DIRECTIONS FOR THIS TASK: Read the data below. Every line holding the string "sRows" must be copied.

··· EXCERPTED DATA

(* ===== verification/OfferFacts.v ===== *)
(** * What creating an offer reads

    The loads of [CreateOfferOpFrame] leave the rows and the header alone and
    give entries of the rows; they may only throw exceptions that the
    transaction handles.  The other parts are about the checks and locks of
    the operation, and about creating and deleting offers as a whole. *)

From S2P Require Import Prelude OrdContainers BigMath LedgerDelta LedgerDeltaFacts EntryStore EntryStoreFacts Signatures LedgerHeader TxSet Statistics Balance Assets OfferExchange ExchangeFacts DexStore CreateOffer DexFacts BookFacts CrossStore CrossOffer.

Section OfferReads.
Context {Key Entry : Type} `{Ord Key} `{EqDecision Entry}.
Context {helper : EntryHelper Key Entry LedgerHeader} {helperOk : EntryHelperOk helper}.
Context {dex : DexEntries Key Entry} {dexOk : DexEntriesOk helper dex} (dp : DexParams) (max_size : nat).
Context (seq : Z) (flag : bool).
Local Abbreviation St := (Store Key Entry LedgerHeader).
Local Abbreviation ready := (ready seq flag).
Implicit Types (s : St) (L : Key -> option Entry).

(** A computation that only reads. *)
Definition reads {A} (R : list Entry) (m : M St A) (P : A -> Prop) : Prop := forall L s, ready L s -> sRows s = R ->
  wp m (fun a s' => ready L s' /\ sRows s' = R /\ P a) (fun x _ => thrown x) s.

Lemma reads_bind {A B} R (m : M St A) (g : A -> M St B) P Q : reads R m P -> (forall a, P a -> reads R (g a) Q) -> reads R (m ≫= g) Q.
Proof.
  intros Hm Hg L s Hr Hs. apply wp_bind. eapply wp_mono; [by apply Hm| |done]. intros a s1 (Hr1 & Hs1 & Ha). by apply Hg.
Qed.

Lemma reads_ret {A} R (a : A) (P : A -> Prop) : P a -> reads R (mret a) P.
Proof. intros Ha L s Hr Hs. by split_and!. Qed.

Lemma reads_throw {A} R msg (P : A -> Prop) : reads R (throw (RuntimeError msg)) P.
Proof. intros L s Hr Hs. by apply thrown_error. Qed.

(** Looking at the rows. *)
Lemma reads_rows {B} R (g : St -> M St B) g' Q : (forall s, sRows s = R -> g s = g') -> reads R g' Q -> reads R (get ≫= g) Q.
Proof. intros Hg Hr L s Hs HR. apply wp_bind. cbn. rewrite Hg by done. by apply Hr. Qed.

Lemma reads_mono {A} R (m : M St A) (P Q : A -> Prop) : (forall a, P a -> Q a) -> reads R m P -> reads R m Q.
Proof. intros Hpq Hm L s Hr Hs. eapply wp_mono; [by apply Hm| |done]. intros a s' (? & ? & ?). split_and!; auto. Qed.

Lemma ready_cache L s c : ready L s -> cacheAgrees (deltaView (sDelta s) L) (ES.setCache s c) -> ready L (ES.setCache s c).
Proof. intros [Hok Hq Hf] Hc. split; [by apply storeOk_cache|done|done]. Qed.

Lemma ready_rows L s k : ready L s -> deltaView (sDelta s) L k = rowsFind (sRows s) k.
Proof. intros Hr. symmetry. apply Hr. Qed.

Lemma put_ready L s k : ready L s -> usesCache k = true -> ready L (ES.setCache s (LruCache.put max_size k (rowsFind (sRows s) k) (sCache s))).
Proof.
  intros Hr Hu. apply ready_cache; [done|]. intros k' v Hp%lru_find_put. destruct (eqvb k k') eqn:E; [|by apply Hr].
  apply eqvb_eq in E as <-. by rewrite Hp, (ready_rows L s k Hr).
Qed.

Lemma getCached_ret L s k v : ready L s -> LruCache.find (sCache s) k = Some v ->
  exists c, ES.getCachedEntry k s = Ret (rowsFind (sRows s) k) (ES.setCache s c) /\ ready L (ES.setCache s c).
Proof.
  intros Hr Hf. destruct (LruCache.get k (sCache s)) as [[v' c]|] eqn:E.
  2:{ unfold LruCache.get in E. by rewrite Hf in E. }
  destruct (lru_get_spec k _ _ _ E) as [Hf' Hc]. exists c. unfold ES.getCachedEntry. rewrite E.
  destruct (so_cache _ _ (re_ok _ _ _ _ Hr) k v' Hf') as [_ ->]. rewrite (ready_rows L s k Hr). split; [done|].
  apply ready_cache; [done|]. intros k' w Hw. cbn in Hw. rewrite Hc in Hw. by apply Hr.
Qed.

(** ** The loads *)

Lemma reads_ext {A} R (m m' : M St A) P : (forall s, m s = m' s) -> reads R m' P -> reads R m P.
Proof. intros He Hm L s Hr Hs. unfold wp. rewrite He. by apply (Hm L s Hr Hs). Qed.

Lemma bind_assoc_ret {S A B C} (m : M S A) (g : A -> M S B) (h : B -> M S C) (s : S) : (x ← m; y ← g x; h y) s = (y ← (x ← m; g x); h y) s.
Proof. unfold mbind, M_bind. by destruct (m s). Qed.

Lemma reads_recorded {T} `{EntryData Entry T} R b (r : option (Frame T)) : reads R (DS.recorded b r) (fun r' => r' = r).
Proof.
  intros L s Hr Hs. destruct r as [f|]; [|by split_and!]. destruct (recorded_ret seq flag L s b f Hr) as (s' & E & Hr' & Hs').
  unfold wp. rewrite E. split_and!; [done|congruence|done].
Qed.

Lemma reads_checked R (rows : list (Frame BalanceEntry)) : reads R (DS.checkedBalances rows) (fun r => r = last rows).
Proof. unfold DS.checkedBalances. destruct (forallb _ rows); [by apply reads_ret|apply reads_throw]. Qed.

Lemma reads_loadBalance R b id : reads R (DS.loadBalance b id)
  (fun r => match r with Some f => hasBalance R f /\ balanceID (data f) = id | None => True end).
Proof.
  eapply reads_rows; [intros s Hs; unfold ES.selectRow; rewrite Hs; reflexivity|].
  eapply reads_bind; [apply reads_checked|]. intros r ->. eapply reads_mono; [|apply reads_recorded]. intros r' ->.
  destruct (List.find (whereKey (balanceKey id)) R) as [e|] eqn:E; [|done].
  destruct (fromEntry e) as [f|] eqn:Ef; [|done]. cbn. apply from_inv in Ef as ->.
  pose proof (proj1 (rowsFind_Some R _ _ E)) as Hk. rewrite key_balance in Hk. apply balanceKey_inj in Hk. unfold hasBalance. by rewrite Hk.
Qed.

Lemma greatest_elem (l : list (Frame BalanceEntry)) f : DS.greatestBalance dp l = Some f -> f ∈ l.
Proof.
  revert f. induction l as [|g l IH]; [done|]. cbn [DS.greatestBalance]. intros f.
  destruct (DS.greatestBalance dp l) as [h|]; [|intros [= ->]; set_solver].
  destruct (ltb _ _); intros [= ->]; [apply elem_of_cons; right; by apply IH|set_solver].
Qed.

Lemma reads_loadBalanceFor R b account asset : distinctRows R -> reads R (DS.loadBalanceFor dp b account asset)
  (fun r => match r with Some f => hasBalance R f /\ balAccountID (data f) = account /\ balAsset (data f) = asset | None => True end).
Proof.
  intros Hd. eapply reads_rows; [intros s Hs; unfold DS.rowsOf; rewrite Hs; reflexivity|].
  eapply reads_bind; [apply reads_checked|]. intros r ->. eapply reads_mono; [|apply reads_recorded]. intros r' ->.
  destruct (DS.greatestBalance _ _) as [f|] eqn:E; [|done]. cbn. apply greatest_elem in E.
  apply list_elem_of_In, filter_In in E as [Hin Hb]. apply andb_true_iff in Hb as [H1%bool_decide_eq_true H2%bool_decide_eq_true].
  split_and!; [|done|done]. apply list_elem_of_In, list_elem_of_omap in Hin as (e & Hin & He). apply from_inv in He as ->.
  by apply hasBalance_elem.
Qed.

Lemma reads_mustLoadAccount R id : reads R (DS.mustLoadAccount max_size id) (fun _ => True).
Proof.
  intros L s Hr Hs. unfold DS.mustLoadAccount. apply wp_bind. unfold wp at 1.
  destruct (storeLoad_row max_size L s (dexAccountKey id) (re_ok _ _ _ _ Hr)) as (c & -> & Hok).
  assert (ready L (ES.setCache s c)) as Hr' by (split; [done|apply Hr|apply Hr]).
  destruct (_ ≫= _); [by split_and!|by eexists; right].
Qed.

(** The cached entry may be recorded; it is the row. *)
Lemma reads_cachedAsset R b k : reads R (c ← ES.cachedEntryExists k;
  if (c : bool) then (r ← ES.getCachedEntry k; match r ≫= fromEntry (T := AssetEntry) with Some f => when b (DS.record f) | None => mret tt end) else mret tt) (fun _ => True).
Proof.
  intros L s Hr Hs. unfold wp, ES.cachedEntryExists, LruCache.exists_, get, mbind, M_bind, mret, M_ret.
  destruct (LruCache.find (sCache s) k) as [v|] eqn:E; [|by split_and!].
  destruct (getCached_ret L s k v Hr E) as (c & -> & Hr'). destruct (option_bind _ _ _ _) as [f|]; [|by split_and!].
  destruct b; cbn [when]; [|by split_and!]. destruct (record_ret seq flag L _ f Hr') as (s' & -> & ? & Hs'). split_and!; [done|by rewrite Hs'|done].
Qed.

Lemma reads_loadAsset R b code : reads R (DS.loadAsset max_size b code)
  (fun r => match r with Some f => hasAsset R f /\ assetCode (data f) = code | None => True end).
Proof.
  eapply reads_rows; [intros s Hs; unfold ES.selectRow; rewrite Hs; reflexivity|]. fold (rowsFind R (assetKey code)). cbv zeta.
  eapply reads_ext; [intros s; apply bind_assoc_ret|]. apply (reads_bind R _ _ (fun _ => True)); [apply (reads_cachedAsset R b (assetKey code))|]. intros _ _ L s Hr Hs.
  pose proof (put_ready L s (assetKey code) Hr (asset_cached _)) as Hput. rewrite Hs in Hput.
  destruct (rowsFind R (assetKey code)) as [e|] eqn:Ee; cbn [mbind option_bind]; [|by split_and!].
  destruct (asset_of_key e code (proj1 (rowsFind_Some R _ _ Ee))) as (f & ->). rewrite from_to.
  pose proof (proj1 (rowsFind_Some R _ _ Ee)) as Hk. rewrite key_asset in Hk. apply assetKey_inj in Hk.
  destruct (negb _); [by apply thrown_error|]. destruct b; cbn [when].
  - destruct (record_ret seq flag L s f Hr) as (s1 & E1 & Hr1 & Hs1). unfold wp. rewrite (bind_ret _ _ _ _ _ E1).
    unfold ES.putCachedEntry, modify, mbind, M_bind. split; [|split; [cbn; congruence|]].
    + rewrite <- Ee, <- Hs, <- Hs1. apply put_ready; [done|apply asset_cached].
    + unfold hasAsset. by rewrite Hk.
  - split; [exact Hput|]. split; [exact Hs|]. unfold hasAsset. by rewrite Hk.
Qed.

Lemma reads_mustLoadAsset R b code : reads R (DS.mustLoadAsset max_size b code) (fun f => hasAsset R f /\ assetCode (data f) = code).
Proof.
  eapply reads_bind; [apply reads_loadAsset|]. intros [f|] Hf; [by apply reads_ret|apply reads_throw].
Qed.

(** ** Composites *)

Lemma reads_isAllowedToReceive R id : reads R (DS.isAllowedToReceive dp max_size id) (fun _ => True).
Proof.
  eapply reads_bind; [apply reads_loadBalance|]. intros [f|] _; [|by apply reads_ret].
  eapply reads_bind; [apply reads_mustLoadAccount|]. intros a _. eapply reads_bind; [apply reads_mustLoadAsset|]. intros b _. by apply reads_ret.
Qed.

(** The pair of two assets, as it is in the table. *)
Lemma reads_loadAssetPair R wd b q : reads R (DS.loadAssetPair max_size wd b q)
  (fun r => match r with Some p => hasPair R p /\ pairBase (data p) = b /\ pairQuote (data p) = q | None => True end).
Proof.
  eapply reads_rows; [intros s Hs; unfold ES.selectRow; rewrite Hs; reflexivity|]. fold (rowsFind R (pairKey b q)). cbv zeta.
  assert (forall e (p : Frame AssetPairEntry), rowsFind R (pairKey b q) = Some e -> fromEntry e = Some p ->
    hasPair R p /\ pairBase (data p) = b /\ pairQuote (data p) = q) as Hrow.
  { intros e p He Hp. apply from_inv in Hp as ->. pose proof (proj1 (rowsFind_Some R _ _ He)) as Hk. rewrite key_pair in Hk.
    apply pairKey_inj in Hk as [<- <-]. by split_and!. }
  intros L s Hr Hs. unfold wp, ES.cachedEntryExists, LruCache.exists_, get, mbind at 1, M_bind at 1, mbind at 1, M_bind at 1, mret, M_ret.
  destruct (LruCache.find (sCache s) (pairKey b q)) as [v|] eqn:Ef.
  - destruct (getCached_ret L s (pairKey b q) v Hr Ef) as (c & E & Hr'). unfold mbind at 1, M_bind at 1. rewrite E. split_and!; [done|done|].
    rewrite Hs. destruct (rowsFind R (pairKey b q)) as [e|] eqn:Ee; [|done]. cbn. destruct (fromEntry e) as [p|] eqn:Ep; [by apply (Hrow e)|done].
  - pose proof (put_ready L s (pairKey b q) Hr (pair_cached b q)) as Hput. rewrite Hs in Hput.
    destruct (rowsFind R (pairKey b q)) as [e|] eqn:Ee; cbn [mbind option_bind]; [|by split_and!].
    destruct (fromEntry e) as [p|] eqn:Ep.
    + destruct (negb _); [by apply thrown_error|]. assert (exists s1, when wd (DS.record p) s = Ret tt s1 /\ ready L s1 /\ sRows s1 = sRows s) as (s1 & E1 & Hr1 & Hs1).
      { destruct wd; [by apply record_ret|by exists s]. }
      rewrite (bind_ret _ _ _ _ _ E1). unfold ES.putCachedEntry, modify, mbind, M_bind. split; [|split; [cbn; congruence|by apply (Hrow e)]].
      apply from_inv in Ep as <-. rewrite <- Ee, <- Hs, <- Hs1. apply put_ready; [done|apply pair_cached].
    + destruct (pair_of_key e b q (proj1 (rowsFind_Some R _ _ Ee))) as (p & ->). by rewrite from_to in Ep.
Qed.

······

REPLY:
Definition reads {A} (R : list Entry) (m : M St A) (P : A -> Prop) : Prop := forall L s, ready L s -> sRows s = R ->
  wp m (fun a s' => ready L s' /\ sRows s' = R /\ P a) (fun x _ => thrown x) s.
Lemma reads_rows {B} R (g : St -> M St B) g' Q : (forall s, sRows s = R -> g s = g') -> reads R g' Q -> reads R (get ≫= g) Q.
Lemma ready_rows L s k : ready L s -> deltaView (sDelta s) L k = rowsFind (sRows s) k.
Lemma put_ready L s k : ready L s -> usesCache k = true -> ready L (ES.setCache s (LruCache.put max_size k (rowsFind (sRows s) k) (sCache s))).
  exists c, ES.getCachedEntry k s = Ret (rowsFind (sRows s) k) (ES.setCache s c) /\ ready L (ES.setCache s c).
    + destruct (negb _); [by apply thrown_error|]. assert (exists s1, when wd (DS.record p) s = Ret tt s1 /\ ready L s1 /\ sRows s1 = sRows s) as (s1 & E1 & Hr1 & Hs1).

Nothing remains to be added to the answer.